→ Saved data entries:
▼
Lemma add_get_other_category (ctx : Context) (c c' : string)
  (s : PyFloat.float) (w : world) :
  c <> c' ->
  Dict.get (leaderboards (after (benchmark_add ctx c s w))) c' =
  Dict.get (leaderboards w) c'.
Proof.
  intros N. destruct (add_store_cases ctx c s w) as [-> | ->]; [reflexivity|].
  unfold put_store. now rewrite dict_get_set_other.
Qed.

Lemma reads_return (ctx : Context) (bot : Bot) (user : option discord.User)
  (w : world) :
  outcome (benchmark_types w) = Ret tt /\
  outcome (benchmark_history ctx user w) = Ret tt /\
  outcome (benchmark_leaderboard bot w) = Ret tt.
Proof.
  split; [|split].
  - unfold benchmark_types. run_monad. now destruct (Dict.is_empty _).
  - now rewrite benchmark_history_run.
  - unfold benchmark_leaderboard, benchmark_leaderboard_n. run_monad.
    destruct (Dict.is_empty _); [reflexivity|].
    now destruct (fold_left _ _ _).
Qed.

(** C9: whatever the category name, no command raises [KeyError] or
    rejects the name: [view], [types], [history] and [leaderboard]
    always return, and [add] and [delete] return whenever the durable
    write goes through.  Two distinct names, as [cpu] and [CPU] are,
    name distinct categories: [add] under one stores under that name
    and leaves [Get] and [Top] under the other as they were. *)
Theorem category_names_distinct (c c' : string) (ctx : Context)
  (s : PyFloat.float) (bot : Bot) (user : option discord.User) (w : world)
  (Hne : c <> c') :
  (hd false (faults w) = false ->
   outcome (benchmark_add ctx c s w) = Ret tt /\
   outcome (benchmark_delete c user w) = Ret tt) /\
  outcome (benchmark_add ctx c s w) <> Raise KeyError /\
  outcome (benchmark_delete c user w) <> Raise KeyError /\
  outcome (benchmark_view bot c w) = Ret tt /\
  outcome (benchmark_types w) = Ret tt /\
  outcome (benchmark_history ctx user w) = Ret tt /\
  outcome (benchmark_leaderboard bot w) = Ret tt /\
  let lbs' := leaderboards (after (benchmark_add ctx c s w)) in
  Get lbs' c (discord.id (author ctx)) <> None /\
  (forall u, Get lbs' c' u = Get (leaderboards w) c' u) /\
  (forall n, Top lbs' c' n = Top (leaderboards w) c' n).
Proof.
  assert (outcome (benchmark_add ctx c s w) =
          if hd false (faults w) then outcome (benchmark_add ctx c s w)
          else Ret tt) as A.
  { pose proof (benchmark_add_run ctx c s w) as R. simpl in R. rewrite R.
    rewrite persist_then_send_run. unfold with_store. simpl.
    destruct (hd false (faults w)); [reflexivity|].
    destruct (Get (leaderboards w) c (discord.id (author ctx))) as [p|];
      [destruct (PyFloat.gt s p)|]; reflexivity. }
  assert (outcome (benchmark_add ctx c s w) <> Raise KeyError) as A'.
  { pose proof (benchmark_add_run ctx c s w) as R. simpl in R. rewrite R.
    rewrite persist_then_send_run. unfold with_store. simpl.
    destruct (Get (leaderboards w) c (discord.id (author ctx))) as [p|];
      [destruct (PyFloat.gt s p)|]; destruct (hd false (faults w));
      discriminate. }
  assert (outcome (benchmark_delete c user w) = Ret tt \/
          (outcome (benchmark_delete c user w) = Raise ConfigError /\
           hd false (faults w) = true)) as D.
  { rewrite benchmark_delete_run.
    destruct (Dict.get (leaderboards w) c) as [scores|] eqn:G; [|now left].
    destruct user as [user|].
    - destruct (Dict.get scores (discord.id user)); [|now left].
      destruct (Dict.del scores (discord.id user)); [|now left].
      rewrite persist_then_send_run. unfold with_store. simpl.
      destruct (hd false (faults w)); auto.
    - destruct (dict_del_mem (leaderboards w) c) as [lbs' D];
        [now apply mem_get_Some with scores|].
      rewrite D, persist_then_send_run. unfold with_store. simpl.
      destruct (hd false (faults w)); auto. }
  destruct (reads_return ctx bot user w) as (Rt & Rh & Rl).
  split; [|split; [|split; [|split; [|split; [|split; [|split;
    [|split; [|split]]]]]]]]; trivial.
  - intros Hdisk. rewrite Hdisk in A. split; [exact A|].
    destruct D as [D|[_ D]]; [exact D | congruence].
  - destruct D as [-> | [-> _]]; discriminate.
  - unfold benchmark_view. now rewrite benchmark_view_n_run.
  - pose proof (Get_after_add ctx c s w) as G. simpl in G. rewrite G.
    discriminate.
  - intros u. unfold Get. now rewrite add_get_other_category.
  - intros n. unfold Top. now rewrite add_get_other_category.
Qed.
(** * osyllabi: the retrieval pipeline

    A shallow embedding of [osyllabi/generator/resource/manager.py]
    (deduplication, truncation, context assembly) and of
    [osyllabi/rag/engine.py] (the RAG engine), with the properties the
    specification states about them; then of the logging context of
    [osyllabi/utils/log.py] and of the help texts of
    [osyllabi/utils/cli/help.py], with further properties of all four.

    Python values are modelled as follows.
    - [str]: [string]; a character is a code point below 256.
    - [int]: [Z]; a length obtained from [len] is converted with
      [Z.of_nat].  [top_k], which only the vector store reads, is a [nat].
    - [float] similarity scores: [Q].
    - [dict] iterated in insertion order: an association list whose keys
      are pairwise distinct; a [dict] that is only looked up: [gmap].
    - [set]: [gset].
    - a raised exception: the [Raise] case of [result]. *)

From stdpp Require Import base strings list gmap pretty sorting.
From Stdlib Require Import Ascii ZArith QArith Qabs.

#[local] Close Scope Q_scope.
#[local] Open Scope Z_scope.

(** ** Exceptions and results *)

Inductive exn : Type :=
  | KeyError (key : string)
  | RuntimeError (msg : string)
  | FileNotFoundError (msg : string).

Inductive result (A : Type) : Type :=
  | Ok (a : A)
  | Raise (e : exn).
Arguments Ok {A} a.
Arguments Raise {A} e.


(** ** Python [str] operations *)

Module PyStr.

(** [str.isspace] on one character: TAB..CR, FS..US, SPACE, NEL, NBSP. *)
Definition isspace (c : ascii) : bool :=
  let n := N_of_ascii c in
  ((9 <=? n) && (n <=? 13) || (28 <=? n) && (n <=? 32)
   || (n =? 133) || (n =? 160))%N.

(** [str.lower] on one character: A..Z and the accented capitals
    0xC0..0xDE (0xD7, the multiplication sign, apart) move up by 32. *)
Definition lower_char (c : ascii) : ascii :=
  let n := N_of_ascii c in
  if ((65 <=? n) && (n <=? 90)
      || (192 <=? n) && (n <=? 222) && negb (n =? 215))%N
  then ascii_of_N (n + 32) else c.

Fixpoint lower (s : string) : string :=
  match s with
  | EmptyString => EmptyString
  | String c r => String (lower_char c) (lower r)
  end.

Fixpoint all_space (s : string) : bool :=
  match s with
  | EmptyString => true
  | String c r => isspace c && all_space r
  end.

Fixpoint lstrip (s : string) : string :=
  match s with
  | EmptyString => EmptyString
  | String c r => if isspace c then lstrip r else s
  end.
▲
→ What is required:
In the records above, how many lines contain the string "faults"? Reply with the number only.

→ Task result:
7